Give back only the lines in the records below from the one with "In issueId (issue_ids st) ->" to the one with "(upvote_of_issue issueId) (upvotes", both inclusive, word for word.

=======

(** X9: a vote of an existing user on an existing issue is answered 200,
    in any store.  If the caller had no vote on the issue, one row is added
    and [count] is the count before plus one; if the caller had one, every
    row of the caller for the issue is deleted and [count] is the count
    before minus their number, which is at least one, and exactly one in
    every store the requests served one after the other can reach.
    [upvoted] tells that the caller had no vote before, and the caller's
    vote is flipped.  The vote of no other (user, issue) pair and the count
    of no other issue changes, and neither do users, categories, issues and
    assignments. *)
Theorem upvote_flips_own_votes (st : Store) (uid : id) (u : User)
    (issueId : id) (now : timestamp) :
  getUser st uid = Some u ->
  In issueId (issue_ids st) ->
  let voted := has_vote st uid issueId in
  let own := votes_of_pair st uid issueId in
  let count' :=
    if voted then upvoteCount st issueId - own else upvoteCount st issueId + 1 in
  let st' := fst (handle (mkRequest (Some uid) now (PostUpvote issueId)) st) in
  snd (handle (mkRequest (Some uid) now (PostUpvote issueId)) st)
    = Return (mkResponse 200 (UpvoteJson (negb voted) count')) /\
  (voted = true -> 1 <= own /\ own <= upvoteCount st issueId) /\
  (reachable st -> own <= 1) /\
  upvoteCount st' issueId = count' /\
  has_vote st' uid issueId = negb voted /\
  (forall other, other <> issueId ->
     upvoteCount st' other = upvoteCount st other) /\
  (forall u2 i2, (u2, i2) <> (uid, issueId) ->
     has_vote st' u2 i2 = has_vote st u2 i2) /\
  users st' = users st /\ categories st' = categories st /\
  issues st' = issues st /\ assignments st' = assignments st.
Proof.
  intros Hu Hi voted own count' st'.
  destruct (getUser_Some _ _ _ Hu) as [Hid Hmem]. apply mem_In in Hmem.
  assert (fst (handle (mkRequest (Some uid) now (PostUpvote issueId)) st)
          = fst (toggleUpvote uid issueId now st)
          /\ snd (handle (mkRequest (Some uid) now (PostUpvote issueId)) st)
             = Return (mkResponse 200
                 (UpvoteJson (negb voted)
                    (upvoteCount (fst (toggleUpvote uid issueId now st))
                                 issueId)))) as [Hst Hans].
  { unfold handle, req_user. simpl. rewrite Hu.
    unfold post_upvote, requireAuth, try_catch, bind. rewrite Hid.
    pose proof (toggleUpvote_answer st uid issueId now Hmem Hi) as Ha.
    destruct (toggleUpvote uid issueId now st) as [s r]. simpl in *.
    rewrite Ha. split; reflexivity. }
  pose proof (toggleUpvote_rows st uid issueId now Hmem Hi) as Hrows.
  pose proof (toggleUpvote_frame uid issueId now st) as Hframe.
  pose proof (proj1 (toggleUpvote_flips_rows st uid issueId now Hmem Hi))
    as Hflip.
  subst st'. rewrite Hst, Hans. clear Hst Hans.
  set (s := fst (toggleUpvote uid issueId now st)) in *.
  fold voted in Hrows, Hflip.
  pose proof (count_without (upvote_matches uid issueId)
                (upvote_of_issue issueId) (upvotes st)) as Hsum.
  rewrite matches_of_issue in Hsum. fold (votes_of_pair st uid issueId) in Hsum.
  fold own in Hsum. fold (upvoteCount st issueId) in Hsum.
  assert (voted = true -> 1 <= own) as Hown.
  { intros Hv. destruct (has_vote_true_filter _ _ _ Hv) as [v Hf].
    unfold own, votes_of_pair.
    destruct (filter (upvote_matches uid issueId) (upvotes st)) eqn:Ef;
      [try rewrite Ef in Hf; discriminate | simpl; lia]. }
  assert (upvoteCount s issueId = count') as Hcount.
  { unfold upvoteCount at 1. unfold count'. rewrite Hrows. destruct voted.
    - lia.
    - rewrite filter_app, length_app. simpl.
      unfold upvote_of_issue at 2. simpl. rewrite Nat.eqb_refl. simpl.
      unfold upvoteCount. lia. }
  rewrite Hcount. split; [reflexivity|].
  split; [intros Hv; specialize (Hown Hv); lia|].
  split.
  { intros Hr. destruct (reachable_ok st Hr) as [_ _ _ Hd _].
    now apply unique_key_one_row. }
  split; [reflexivity|]. split; [exact Hflip|].
  split; [|split; [|exact Hframe]].
  - intros other Hne. unfold upvoteCount. rewrite Hrows. destruct voted.
    + now rewrite other_issue_rows.
    + rewrite filter_app. simpl. unfold upvote_of_issue at 2. simpl.
      assert ((issueId =? other) = false) as ->
        by (apply Nat.eqb_neq; congruence).
      now rewrite app_nil_r.
  - intros u2 i2 Hne. unfold has_vote. rewrite Hrows. destruct voted.
    + now apply other_pair_rows.
    + rewrite existsb_app. simpl.
      assert (upvote_matches u2 i2 (mkUpvote (nextId st) uid issueId now)
              = false) as ->.
      { destruct (upvote_matches u2 i2 _) eqn:E; [|reflexivity].
        apply matches_key in E. unfold upvote_key in E. simpl in E.
        congruence. }
      now rewrite !orb_false_r.
Qed.
Lemma lines_chart (data : Data) (lines : list node) (rho : entry -> Q) :
  selectAll (Class "connection-line") [chart data lines rho] =
    selectAll (Class "connection-line") lines.
Proof.
  unfold chart. rewrite select_chart by (simpl; tauto).
  now rewrite select_points, select_legend, app_nil_r.
Qed.

(** ** The pages that show a chart *)

Lemma drawn_shown (data : Data) (st : page) :
  chartRef st <> None ->
  useEffect (Some data) st = shown data [] base_radius (body st).
Proof.
  intros Hc. destruct (chartRef st) as [container|] eqn:E; [|contradiction].
  apply (useEffect_draws _ _ _ E).
Qed.

Lemma mouseover_shown (data : Data) (rho : entry -> Q) (rest : list node)
      (i : nat) (event : MouseEvent) (d : entry)
      (cx cy : Q) (old : string) (items : list entry) :
  nth_error (processedData data) i = Some d ->
  mouseover i event (shown data (map (line_node cx cy old) items) rho rest) =
    shown data (hover_lines data (drawn_domain data) d) (hover_radius d rho)
      (rest ++ [tooltip d event]).
Proof.
  intros Hd. unfold shown. rewrite (mouseover_chart _ _ _ _ _ _ _ _ _ _ _ Hd).
  destruct (hover_color _ _ _ Hd) as [c [_ Hcol]]. now rewrite Hcol.
Qed.

Lemma mouseout_shown (data : Data) (rho : entry -> Q) (rest : list node)
      (i : nat) (d : entry) (cx cy : Q) (old : string) (items : list entry) :
  nth_error (processedData data) i = Some d ->
  mouseout i (shown data (map (line_node cx cy old) items) rho rest) =
    shown data [] (rest_radius d rho) (remove (Class "absolute") rest).
Proof.
  intros Hd. unfold shown.
  now rewrite (mouseout_chart data _
                 (mkClosure data (processedData data) (drawn_domain data))
                 _ _ _ _ _ _ _ eq_refl Hd).
Qed.

(** Off the chart no handler runs. *)
Lemma no_point (data : Data) (lines : list node) (rho : entry -> Q)
      (rest : list node) (i : nat) (event : MouseEvent) :
  nth_error (processedData data) i = None ->
  mouseover i event (shown data lines rho rest) = shown data lines rho rest /\
  mouseout i (shown data lines rho rest) = shown data lines rho rest.
Proof.
  intros H. unfold mouseover, mouseout, shown.
  cbn [handlers chartRef cl_processedData]. now rewrite H.
Qed.

(** Every page that shows the chart of [data] holds that chart, with the
    lines of at most one hover and some radii for the inner circles. *)
Lemma shows_shape (data : Data) (s : page) :
  shows data s ->
  exists cx cy stroke items rho rest,
    s = shown data (map (line_node cx cy stroke) items) rho rest.
Proof.
  induction 1 as [st Hc | s i event _ IH | s i _ IH].
  - exists 0, 0, "", [], base_radius, (body st). now apply drawn_shown.
  - destruct IH as (cx & cy & stroke & items & rho & rest & ->).
    destruct (nth_error (processedData data) i) as [d|] eqn:Hd.
    + rewrite (mouseover_shown _ _ _ _ _ _ _ _ _ _ Hd). unfold hover_lines.
      now eexists _, _, _, _, _, _.
    + rewrite (proj1 (no_point _ _ _ _ _ event Hd)).
      now eexists _, _, _, _, _, _.
  - destruct IH as (cx & cy & stroke & items & rho & rest & ->).
    destruct (nth_error (processedData data) i) as [d|] eqn:Hd.
    + rewrite (mouseout_shown _ _ _ _ _ _ _ _ _ Hd).
      now exists 0, 0, "", [], (rest_radius d rho), (remove (Class "absolute") rest).
    + rewrite (proj2 (no_point _ _ _ _ _ (mkMouseEvent 0 0) Hd)).
      now eexists _, _, _, _, _, _.
Qed.

(** The inner circle of the [i]-th entry on a page that shows the chart. *)
Lemma shown_dot (data : Data) (lines : list node) (rho : entry -> Q)
      (rest : list node) (i : nat) (d : entry) :
  selectAll (Class "dot") lines = [] ->
  nth_error (processedData data) i = Some d ->
  exists fill,
    nth_error (dots (shown data lines rho rest)) i = Some (dot_circle_r (rho d) d fill).
Proof.
  intros Hl Hd. destruct (hover_color _ _ _ Hd) as [fill [Hf _]]. exists fill.
  unfold dots, chart_nodes, shown. cbn [chartRef].
  rewrite dots_chart by exact Hl. apply (dots_r_nth _ _ _ _ _ _ Hd Hf).
Qed.

Lemma shown_lines (data : Data) (lines : list node) (rho : entry -> Q)
      (rest : list node) :
  connection_lines (shown data lines rho rest) =
    selectAll (Class "connection-line") lines.
Proof. unfold connection_lines, chart_nodes, shown. cbn [chartRef]. apply lines_chart. Qed.

(** ** Elements anywhere in a document *)

Lemma select_Any_in (sel : selector) (m n : node) :
  In m (select Any n) -> matches sel m = true -> In m (select sel n).
Proof.
  induction n as [t a s d b ks IH] using node_ind'. intros Hin Hm.
  rewrite select_unfold in Hin |- *. cbn [matches kids_of] in Hin.
  apply in_app_or in Hin. apply in_or_app. destruct Hin as [[<-|[]]|Hin].
  - left. rewrite Hm. now left.
  - right. cbn [kids_of]. unfold selectAll in *.
    apply in_flat_map in Hin. destruct Hin as [k [Hk Hin]].
    apply in_flat_map. exists k. split; [exact Hk|].
    rewrite Forall_forall in IH. now apply IH.
Qed.

Lemma selectAll_Any_in (sel : selector) (m : node) (l : list node) :
  In m (selectAll Any l) -> matches sel m = true -> In m (selectAll sel l).
Proof.
  unfold selectAll. intros Hin Hm. apply in_flat_map in Hin.
  destruct Hin as [k [Hk Hin]]. apply in_flat_map. exists k.
  split; [exact Hk|]. now apply select_Any_in.
Qed.

(** Where a selector selects nothing, it matches no element. *)
Lemma nothing_selected (sel : selector) (l : list node) (m : node) :
  selectAll sel l = [] -> In m (selectAll Any l) -> matches sel m = false.
Proof.
  intros H Hin. destruct (matches sel m) eqn:E; [|reflexivity].
  pose proof (selectAll_Any_in sel m l Hin E) as Hm. rewrite H in Hm. destruct Hm.
Qed.

Lemma left_no_absolute (data : Data) (rho : entry -> Q) (rest : list node) :
  selectAll (Class "absolute")
    (document (shown data [] rho (remove (Class "absolute") rest))) = [].
Proof.
  unfold document, shown. cbn [chartRef body].
  now rewrite selectAll_app, chart_no_absolute, selectAll_remove.
Qed.

Lemma selected_matches (sel : selector) (m n : node) :
  In m (select sel n) -> matches sel m = true.
Proof.
  induction n as [t a s d b ks IH] using node_ind'. intros Hin.
  rewrite select_unfold in Hin. apply in_app_or in Hin. destruct Hin as [Hin|Hin].
  - destruct (matches sel (Elem t a s d b ks)) eqn:E; [|destruct Hin].
    destruct Hin as [<-|[]]. exact E.
  - cbn [kids_of] in Hin. unfold selectAll in Hin. apply in_flat_map in Hin.
    destruct Hin as [k [Hk Hin]]. rewrite Forall_forall in IH. now apply (IH k).
Qed.

Lemma selectAll_matches (sel : selector) (m : node) (l : list node) :
  In m (selectAll sel l) -> matches sel m = true.
Proof.
  unfold selectAll. intros Hin. apply in_flat_map in Hin.
  destruct Hin as [k [_ Hin]]. now apply (selected_matches sel m k).
Qed.

Lemma legend_rows_chart (data : Data) (rho : entry -> Q) :
  selectAll (Class "legend-item") [chart data [] rho] =
    legend_items 0 (processedData data) (swatch_colors data).
Proof.
  unfold chart. rewrite select_chart by (simpl; tauto).
  now rewrite select_points, select_legend.
Qed.

Lemma swatches_legend (i : nat) (ds : list entry) (fills : list string) :
  flat_map (fun row => filter (fun k => String.eqb (tag_of k) "rect") (kids_of row))
    (legend_items i ds fills) = swatches_of ds fills.
Proof.
  revert i fills. induction ds as [|d ds IH]; intros i [|c cs]; try reflexivity.
  cbn [legend_items flat_map swatches_of]. rewrite IH. reflexivity.
Qed.

Lemma swatches_of_nth (ds : list entry) (fills : list string) (i : nat)
      (d : entry) (c : string) :
  nth_error ds i = Some d -> nth_error fills i = Some c ->
  nth_error (swatches_of ds fills) i = Some (swatch d c).
Proof.
  revert fills i. induction ds as [|x ds IH]; intros [|y ys] [|i] Hd Hc;
    try discriminate; simpl in *.
  - now injection Hd as ->; injection Hc as ->.
  - now apply IH.
Qed.

(* ================================================================= *)
(** * Examples *)

(** The worked example of the spec, [{A: {Strength: 3}, B: {Strength:
    10}}]: A is drawn at [scale(3)] on each axis with the base size 7, and
    B at the centre of the plot with size 12.6. *)
Example worked_example :
  exists A B,
    dots (useEffect (Some example_data) empty_page) = [A; B] /\
    attr "cx" A = Some (Num (xScale 3)) /\ attr "cy" A = Some (Num (yScale 3)) /\
    attr "r" A = Some (Num 7) /\
    attr "cx" B = Some (Num (xScale 0)) /\ attr "cy" B = Some (Num (yScale 0)) /\
    attr "r" B = Some (Num (7 * 1.8)) /\
    xScale 3 == 442 /\ yScale 3 == 203 /\ xScale 0 == 340 /\ yScale 0 == 290 /\
    7 * 1.8 == 12.6.
Proof.
  exists (dot_circle (mkEntry 0 "A" 3 (mkIdentityData 3 None None None)) "#8dd3c7"),
    (dot_circle (mkEntry 1 "B" 10 (mkIdentityData 10 None None None)) "#ffffb3").
  repeat split; reflexivity.
Qed.

(** The palette has twelve colours: the thirteenth entry is coloured as
    the first, in the chart and in the legend. *)
Example palette_wraps :
  nth_error (map (style "fill") (dots (useEffect (Some thirteen) empty_page))) 12
    = Some (Some (Str "#8dd3c7")) /\
  map (style "fill") (swatches (useEffect (Some thirteen) empty_page))
    = map (style "fill") (dots (useEffect (Some thirteen) empty_page)).
Proof. split; reflexivity. Qed.

(** A hover over B while the line of a hover over A is still shown: the
    line is reused, and it now starts at B and ends at A. *)
Example hover_after_hover :
  let rendered := useEffect (Some example_data) empty_page in
  let event := mkMouseEvent 100 100 in
  map (attr "x1") (connection_lines (mouseover 0 event rendered))
    = [Some (Num (xScale 3))] /\
  map (fun line => (attr "x1" line, attr "x2" line))
      (connection_lines (mouseover 1 event (mouseover 0 event rendered)))
    = [(Some (Num (xScale 0)), Some (Num (xScale 3)))] /\
  List.length (body (mouseover 1 event (mouseover 0 event rendered))) = 2%nat /\
  body (mouseout 1 (mouseover 1 event (mouseover 0 event rendered))) = [].
Proof. repeat split; reflexivity. Qed.

(** A re-render clears the container only: the tooltip that a hover
    appended to the document is still there when the effect has run
    again, until some pointer-leave removes it. *)
Example tooltip_outlives_rerender :
  let event := mkMouseEvent 100 100 in
  let hovered := mouseover 0 event (useEffect (Some example_data) empty_page) in
  let again := useEffect (Some thirteen) hovered in
  body again = [tooltip (mkEntry 0 "A" 3 (mkIdentityData 3 None None None)) event] /\
  connection_lines again = [] /\
  body (mouseout 5 again) = [].
Proof. repeat split; reflexivity. Qed.

(* ================================================================= *)
(** * The claims *)

(** C1.  For every entry of the mapping the effect draws an inner circle
    and a glow circle whose [cx] is [calculatePosition(strength, xScale)]
    and whose [cy] is [calculatePosition(strength, yScale)]: the same
    transform on both axes.  The transform is tiered: a strength equal to
    10 goes to [scale(0)], which is the centre of the plot; a strength
    from 5 up to, but not including, 10 goes to [scale(v / 2)]; a strength
    below 5 goes to [scale(v)]. *)
Theorem position_is_tiered (data : Data) (st : page) (i : nat) (key : string)
        (value : IdentityData) :
  chartRef st <> None -> nth_error data i = Some (key, value) ->
  let v := Strength value in
  exists glow dot,
    nth_error (glow_dots (useEffect (Some data) st)) i = Some glow /\
    nth_error (dots (useEffect (Some data) st)) i = Some dot /\
    (forall circle, In circle [glow; dot] ->
       datum_of circle = Some (mkEntry i key v value) /\
       attr "cx" circle = Some (Num (calculatePosition v xScale)) /\
       attr "cy" circle = Some (Num (calculatePosition v yScale))) /\
    (forall scale : ScaleLinear,
       (v == 10 -> calculatePosition v scale = scale 0) /\
       (5 <= v /\ v < 10 -> calculatePosition v scale = scale (v / 2)) /\
       (v < 5 -> calculatePosition v scale = scale v)) /\
    xScale 0 == width / 2 /\ yScale 0 == height / 2.
Proof.
  intros Hc Hi v.
  destruct (rendered_point data st i key value Hc Hi) as [fill [_ [Hdot Hglow]]].
  exists (glow_circle (mkEntry i key v value)), (dot_circle (mkEntry i key v value) fill).
  split; [exact Hglow|]. split; [exact Hdot|]. split; [|split; [|split]].
  - intros circle [<-|[<-|[]]]; repeat split; reflexivity.
  - intros scale. split; [apply calculatePosition_max|]. split.
    + intros [H5 H10]. apply calculatePosition_high; [exact H5|].
      intros E. rewrite E in H10. discriminate H10.
    + apply calculatePosition_low.
  - rewrite xScale_eq. reflexivity.
  - rewrite yScale_eq. reflexivity.
Qed.

Lemma position_is_tiered_witness :
  exists dot,
    nth_error (dots (useEffect (Some example_data) empty_page)) 1 = Some dot /\
    attr "cx" dot = Some (Num (calculatePosition 10 xScale)) /\
    calculatePosition 10 xScale = xScale 0.
Proof.
  destruct (position_is_tiered example_data empty_page 1 "B"
              (mkIdentityData 10 None None None))
    as [glow [dot [_ [Hdot [Hpos [Htier _]]]]]].
  - discriminate.
  - reflexivity.
  - exists dot. split; [exact Hdot|]. split.
    + apply (Hpos dot). right. left. reflexivity.
    + apply (Htier xScale). reflexivity.
Defined.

=======

**ANSWER TO THE PROBLEM**
  In issueId (issue_ids st) ->
  let voted := has_vote st uid issueId in
  let own := votes_of_pair st uid issueId in
  let count' :=
    if voted then upvoteCount st issueId - own else upvoteCount st issueId + 1 in
  let st' := fst (handle (mkRequest (Some uid) now (PostUpvote issueId)) st) in
  snd (handle (mkRequest (Some uid) now (PostUpvote issueId)) st)
    = Return (mkResponse 200 (UpvoteJson (negb voted) count')) /\
  (voted = true -> 1 <= own /\ own <= upvoteCount st issueId) /\
  (reachable st -> own <= 1) /\
  upvoteCount st' issueId = count' /\
  has_vote st' uid issueId = negb voted /\
  (forall other, other <> issueId ->
     upvoteCount st' other = upvoteCount st other) /\
  (forall u2 i2, (u2, i2) <> (uid, issueId) ->
     has_vote st' u2 i2 = has_vote st u2 i2) /\
  users st' = users st /\ categories st' = categories st /\
  issues st' = issues st /\ assignments st' = assignments st.
Proof.
  intros Hu Hi voted own count' st'.
  destruct (getUser_Some _ _ _ Hu) as [Hid Hmem]. apply mem_In in Hmem.
  assert (fst (handle (mkRequest (Some uid) now (PostUpvote issueId)) st)
          = fst (toggleUpvote uid issueId now st)
          /\ snd (handle (mkRequest (Some uid) now (PostUpvote issueId)) st)
             = Return (mkResponse 200
                 (UpvoteJson (negb voted)
                    (upvoteCount (fst (toggleUpvote uid issueId now st))
                                 issueId)))) as [Hst Hans].
  { unfold handle, req_user. simpl. rewrite Hu.
    unfold post_upvote, requireAuth, try_catch, bind. rewrite Hid.
    pose proof (toggleUpvote_answer st uid issueId now Hmem Hi) as Ha.
    destruct (toggleUpvote uid issueId now st) as [s r]. simpl in *.
    rewrite Ha. split; reflexivity. }
  pose proof (toggleUpvote_rows st uid issueId now Hmem Hi) as Hrows.
  pose proof (toggleUpvote_frame uid issueId now st) as Hframe.
  pose proof (proj1 (toggleUpvote_flips_rows st uid issueId now Hmem Hi))
    as Hflip.
  subst st'. rewrite Hst, Hans. clear Hst Hans.
  set (s := fst (toggleUpvote uid issueId now st)) in *.
  fold voted in Hrows, Hflip.
  pose proof (count_without (upvote_matches uid issueId)
                (upvote_of_issue issueId) (upvotes st)) as Hsum.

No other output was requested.